(Collected data entries)
──────────────────────────────

Lemma health_check_eq w h p :
  health_check w h p =
    (Ok tt, Process (checked_agent w h (self p))
              (events p ++ check_events w h (self p))).
Proof.
  unfold health_check, check_events, checked_agent, is_overdue.
  destruct p as [a ev].
  destruct a as [sc seen run lsc cf mx hci rof hs lg eff].
  destruct hs as [st lc fnd sent errs stt pd]. run_op.
  destruct lsc as [last|]; [destruct (overdue (now w) last)|]; run_op.
  1: destruct sc as [s|]; [destruct (driver_title h) as [t|e]|]; run_op.
  2: rewrite _restart_scraper_eq; run_op.
  2: match goal with
     | |- context [restarted w ?x] => destruct (restarted w x) eqn:Er
     end; run_op.
  all: rewrite _save_health_status_eq; run_op.
  all: rewrite <- ?app_assoc; cbn [app]; try reflexivity.
Qed.

Lemma health_writes_app l1 l2 :
  health_writes (l1 ++ l2) = health_writes l1 ++ health_writes l2.
Proof. apply omap_app. Qed.

Lemma health_writes_health_saved h a :
  health_writes (health_saved h a) = [(health_status a, health_file_ok h)].
Proof. unfold health_saved. by destruct (health_file_ok h). Qed.

Lemma health_writes_check_events w h a :
  health_writes (check_events w h a)
    = [(health_status (checked_agent w h a), health_file_ok h)].
Proof.
  unfold check_events.
  rewrite !health_writes_app, health_writes_health_saved.
  destruct (is_overdue w a); [|done].
  destruct (scraper a); [destruct (driver_title h)|]; reflexivity.
Qed.

Lemma is_overdue_spec w a :
  is_overdue w a = true ↔
  ∃ t, last_successful_check a = Some t ∧ 129600 * 1000000 < now w - t.
Proof.
  unfold is_overdue, overdue, CHECK_INTERVAL_HOURS.
  destruct (last_successful_check a) as [t|].
  - rewrite bool_decide_eq_true. split.
    + intros H. exists t. split; [done | lia].
    + intros (t' & Ht & H). inversion Ht; subst. lia.
  - split; [done | by intros (t & ? & _)].
Qed.

Lemma _health_monitor_not_running passes p :
  is_running (self p) = false → _health_monitor passes p = (Ok tt, p).
Proof.
  intros H. destruct passes as [|[w h] rest]; [done|].
  cbn [_health_monitor]. unfold op_bind, on_self, get.
  destruct p as [a ev]. cbn [self events] in *. by rewrite H.
Qed.

Lemma _health_monitor_cons w h rest p :
  is_running (self p) = true →
  _health_monitor ((w, h) :: rest) p =
    _health_monitor rest
      (Process (checked_agent w h (self p))
         (events p ++ check_events w h (self p))).
Proof.
  intros H. cbn [_health_monitor]. unfold op_bind, on_self, get.
  by rewrite H, health_check_eq.
Qed.

Lemma _health_monitor_events passes : ∀ q,
  ∃ l, events (_health_monitor passes q).2 = events q ++ l.
Proof.
  induction passes as [|[w h] rest IH]; intros q.
  - exists []. by rewrite app_nil_r.
  - destruct (is_running (self q)) eqn:Hq.
    + rewrite (_health_monitor_cons _ _ _ _ Hq).
      destruct (IH (Process (checked_agent w h (self q))
                      (events q ++ check_events w h (self q)))) as [l Hl].
      exists (check_events w h (self q) ++ l).
      rewrite Hl. cbn [events]. by rewrite <- app_assoc.
    + rewrite (_health_monitor_not_running _ _ Hq).
      exists []. by rewrite app_nil_r.
Qed.

(** X14. [stop] always returns, whatever [driver.quit()] and the health
    file do: the flag [is_running] is off, the status is [stopped] and is
    what is written to the health file, the seen-set is not touched and
    not written, and the loop of the health monitor ends at its next
    test. *)
Theorem stop_always_stops
    (w : world) (h : host) (p : process) (passes : list (world * host)) :
  ∃ p',
    stop w h p = (Ok tt, p') ∧
    is_running (self p') = false ∧
    status (health_status (self p')) = Stopped ∧
    seen_courses (self p') = seen_courses (self p) ∧
    writes (effects (self p')) = writes (effects (self p)) ∧
    health_writes (events p') =
      health_writes (events p) ++ [(health_status (self p'), health_file_ok h)] ∧
    _health_monitor passes p' = (Ok tt, p').
Proof.
  exists (stopped h p). split; [apply stop_eq|].
  assert (Hrun : is_running (self (stopped h p)) = false).
  { unfold stopped, stopped_agent; cbn. by destruct (scraper (self p)). }
  split; [exact Hrun|].
  split; [unfold stopped, stopped_agent; cbn; by destruct (scraper (self p))|].
  split; [unfold stopped, stopped_agent; cbn; by destruct (scraper (self p))|].
  split; [|split].
  - unfold stopped, stopped_agent; cbn.
    destruct (scraper (self p)); cbn; [|done].
    by rewrite writes_app, app_nil_r.
  - unfold stopped; cbn [events self].
    rewrite !health_writes_app, health_writes_health_saved. cbn.
    by rewrite ?app_nil_r.
  - by apply _health_monitor_not_running.
Qed.

(** X15. While the last successful check is at most 36 hours old, or
    there has been none, the health monitor changes nothing in the agent:
    it does not touch the status, does not read the driver and does not
    restart the scraper; each pass writes the health file once, with the
    status as it is. *)
Theorem monitor_leaves_a_timely_agent
    (passes : list (world * host)) (p : process) :
  (∀ t w h, last_successful_check (self p) = Some t → (w, h) ∈ passes →
     now w - t ≤ 129600 * 1000000) →
  ∃ p',
    _health_monitor passes p = (Ok tt, p') ∧
    self p' = self p ∧
    (is_running (self p) = true →
     health_writes (events p') =
       health_writes (events p)
       ++ ((λ wh, (health_status (self p), health_file_ok wh.2)) <$> passes)) ∧
    ReadTitle ∉ drop (length (events p)) (events p').
Proof.
  revert p. induction passes as [|[w h] rest IH]; intros p Hp.
  - exists p. split; [done|]. split; [done|]. split.
    + intros _. cbn. by rewrite app_nil_r.
    + rewrite drop_all. apply not_elem_of_nil.
  - destruct (is_running (self p)) eqn:Hrun.
    2:{ exists p. split; [by apply _health_monitor_not_running|].
        split; [done|]. split; [done|].
        rewrite drop_all. apply not_elem_of_nil. }
    assert (Hov : is_overdue w (self p) = false).
    { apply not_true_is_false. intros H.
      apply is_overdue_spec in H as (t & Ht & Hlt).
      pose proof (Hp t w h Ht (list_elem_of_here _ _)). lia. }
    assert (Hc : checked_agent w h (self p) = self p).
    { unfold checked_agent. by rewrite Hov. }
    rewrite (_health_monitor_cons _ _ _ _ Hrun), Hc.
    set (p1 := Process (self p) (events p ++ check_events w h (self p))).
    destruct (IH p1) as (p' & Hm & Hself & Hw & Hread).
    { intros t w' h' Ht Hin. apply (Hp t w' h' Ht). by apply list_elem_of_further. }
    exists p'. split; [exact Hm|]. split; [exact Hself|]. split.
    + intros _. rewrite (Hw Hrun). subst p1. cbn [events self].
      rewrite health_writes_app, health_writes_check_events, Hc.
      rewrite fmap_cons. cbn [snd]. by rewrite <- app_assoc.
    + subst p1. cbn [events] in Hread. rewrite length_app in Hread.
      rewrite <- drop_drop in Hread. intros Hin. apply Hread.
      assert (Hpre : ∃ l, events p' = (events p ++ check_events w h (self p)) ++ l).
      { destruct (_health_monitor_events rest
                    (Process (self p) (events p ++ check_events w h (self p))))
          as [l Hl].
        rewrite Hm in Hl. by exists l. }
      destruct Hpre as [l Hl]. rewrite Hl in Hin |- *.
      rewrite <- app_assoc, drop_app_length in Hin.
      rewrite <- app_assoc, drop_app_length, drop_app_length.
      apply elem_of_app in Hin as [Hin|Hin]; [|done].
      exfalso. unfold check_events in Hin. rewrite Hov, Hc in Hin.
      unfold health_saved in Hin. cbn [app] in Hin.
      destruct (health_file_ok h); cbn [app] in Hin;
        repeat (apply elem_of_cons in Hin as [Hin|Hin]; [discriminate Hin|]);
        by apply elem_of_nil in Hin.
Qed.

(** Two passes, one and two days after start, on an agent that has never
    completed a check. *)
Lemma monitor_leaves_a_timely_agent_witness :
  last_successful_check (set_is_running true fresh_agent) = None ∧
  self (_health_monitor [(quiet_world (days 1), live_host); (late_world, dead_host)]
          (Process (set_is_running true fresh_agent) [])).2
    = set_is_running true fresh_agent.
Proof.
  set (p := Process (set_is_running true fresh_agent) []).
  set (passes := [(quiet_world (days 1), live_host); (late_world, dead_host)]).
  assert (H1 : ∀ t w h, last_successful_check (self p) = Some t →
                 (w, h) ∈ passes → now w - t ≤ 129600 * 1000000).
  { intros t w h Ht. discriminate Ht. }
  destruct (monitor_leaves_a_timely_agent passes p H1) as (p' & Hm & Hs & _).
  split; [reflexivity|]. rewrite Hm. exact Hs.
Defined.

(** X16. When the last successful check is more than 36 hours old and
    the driver of the scraper still answers, one pass of the health
    monitor leaves the status [healthy], whatever it was before, and
    writes that to the health file; nothing else in the agent changes. *)
Theorem overdue_agent_with_live_driver_is_reported_healthy
    (w : world) (h : host) (p : process) (t : Z) (s : scraper_t)
    (page_title : string) :
  last_successful_check (self p) = Some t →
  129600 * 1000000 < now w - t →
  scraper (self p) = Some s →
  driver_title h = Returns page_title →
  ∃ p',
    health_check w h p = (Ok tt, p') ∧
    self p' =
      set_health_status (set_status Healthy (health_status (self p))) (self p) ∧
    health_writes (events p') =
      health_writes (events p)
      ++ [(set_status Healthy (health_status (self p)), health_file_ok h)].
Proof.
  intros Ht Hlt Hs Hd.
  assert (Hov : is_overdue w (self p) = true)
    by (apply is_overdue_spec; by exists t).
  assert (Hc : checked_agent w h (self p) =
               set_health_status (set_status Healthy (health_status (self p)))
                 (self p)).
  { unfold checked_agent. by rewrite Hov, Hs, Hd. }
  eexists. split; [apply health_check_eq|]. cbn [self events].
  split; [exact Hc|].
  by rewrite health_writes_app, health_writes_check_events, Hc.
Qed.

──────────────────────────────

**WHAT TO WORK ON**
Nothing but a number belongs in the answer: the number of lines above that contain "subst".

**FINAL ANSWER**
3